Of course I don't have three boobs. If I did, you'd see three nipple tassles.
I would have been here earlier but I have to drag around my enormous penis wherever I go.
valancy jane sound suspiciously like Vendetta, the fiend maker!
Thank you, thank you for the bangin ribbon photos...I needed that.
valency jane: I hadn't thought of that, but it makes total sense now.
miss k: I forgot to add that you look hot in that last dress.
calzone has a giant penis.
love the white ones!
good to see you are having a blast.
My cock is so huge all the restraurants in town say seats 240 people or Calzones Penis
man! calzone has a big cock!
Is Calzone's cock related to VJ's franken-bird? That's purty FOWL! hahahahahahhahahaha. I crack m'self up!
Oh! I didn't realize that the nipple tassle thing had gone full blown.
I'm so glad she got you in on it. It'll be on the runway next season. I just know it.
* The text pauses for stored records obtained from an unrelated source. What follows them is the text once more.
Ltac pure_tac :=
  first [ apply pure_ret | apply pure_throw | apply pure_unmodelled
        | apply pure_of_option | apply pure_encode | apply pure_get_prop
        | apply pure_normalize_host | apply pure_chat_payload
        | apply pure_chat_result | apply pure_search_result ].

Ltac keep_tac :=
  repeat first
    [ apply keeps_pure; solve [pure_tac]
    | apply keeps_emit
    | apply keeps_resp_json
    | apply keeps_doFetch
    | apply keeps_cache_set
    | apply keeps_bind; [|intros ?]
    | match goal with
      | |- keeps _ (if ?b then _ else _) => destruct b
      | |- keeps _ (match ?x with _ => _ end) => destruct x
      end ].

Lemma pure_Date_now : pure Date_now.
Proof. now intros w r w' [= _ <-]. Qed.

Lemma pure_cache_get name : pure (cache_get name).
Proof. now intros w r w' [= _ <-]. Qed.

Lemma keeps_discover name now : keeps (frame (cache_key name)) (discover env name now).
Proof. unfold discover. keep_tac. Qed.

Lemma keeps_getAssistantBase name :
  keeps (frame (cache_key name)) (getAssistantBase env name).
Proof.
  unfold getAssistantBase.
  apply keeps_bind; [apply keeps_pure, pure_Date_now | intros now].
  apply keeps_bind; [apply keeps_pure, pure_cache_get | intros cached].
  destruct cached as [c|]; [destruct (now <? expiresAt c) |];
    try apply keeps_discover.
  apply keeps_pure, pure_ret.
Qed.

Lemma keeps_resolve_base host name :
  keeps (frame (cache_key name)) (resolve_base env host name).
Proof.
  unfold resolve_base. destruct (JS.truthy host).
  - apply keeps_pure, pure_normalize_host.
  - apply keeps_getAssistantBase.
Qed.

Lemma keeps_describeAssistant key name : keeps (frame key) (describeAssistant env name).
Proof. unfold describeAssistant. keep_tac. Qed.

Lemma keeps_listAssistants key : keeps (frame key) (listAssistants env).
Proof. unfold listAssistants. keep_tac. Qed.

Lemma keeps_listFiles key base name filter :
  keeps (frame key) (listFiles env base name filter).
Proof. unfold listFiles. keep_tac. Qed.

Lemma keeps_deleteFile key base name fileId :
  keeps (frame key) (deleteFile env base name fileId).
Proof. unfold deleteFile. keep_tac. Qed.

Lemma keeps_on_error key req e : keeps (frame key) (on_error env req e).
Proof. unfold on_error. keep_tac. Qed.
jiggs: that must be why you wear those low rider pants.
valancy jane: check and mate.
calzone: you can’t have gone very far because the section you asked me to hold is still right here.
pants: she was just like that. but more hookery. i’m glad you liked the banger pics, but i’m pretty sure i either have to give someone a hand job soon or get jumped out of the gang. i’m afraid to find out what that might mean. i may need to seek shelter at your house.
jiggs: thanks! i probably would have bought it if it were slightly less expensive. and i know you love calzone, but maybe you could keep it to a dull roar? i’m trying to continue believing you love no one but me.
beeb: the white ones left little pieces everywhere we walked. if i ever plan on walking in the woods, that’s what i’m wearing. and some bug spray.
calzone: i know. it’s pretty much why i like you.
jiggs: me! love me!
monkey gurrl: i don’t think so, but only mutant seed could come from a cock that large. so maybe.
therese: we told you all about the tassels when you called us in the middle of the night high on your eightball of cocaine.
That red dress you're wearing in that final shot is quite nice. This reminds me of a 90210 episode or two about Donna's store Now Wear This. I think it may be in your neck of the woods. Watch out for Gina though, she's a sneaky bitch.
egan: i think she's a casino host in vegas now, isn't she?
So, any pictures of this woman-on woman-on siamese twin action?
Where the hell did you find all of these dresses?!?!?!!???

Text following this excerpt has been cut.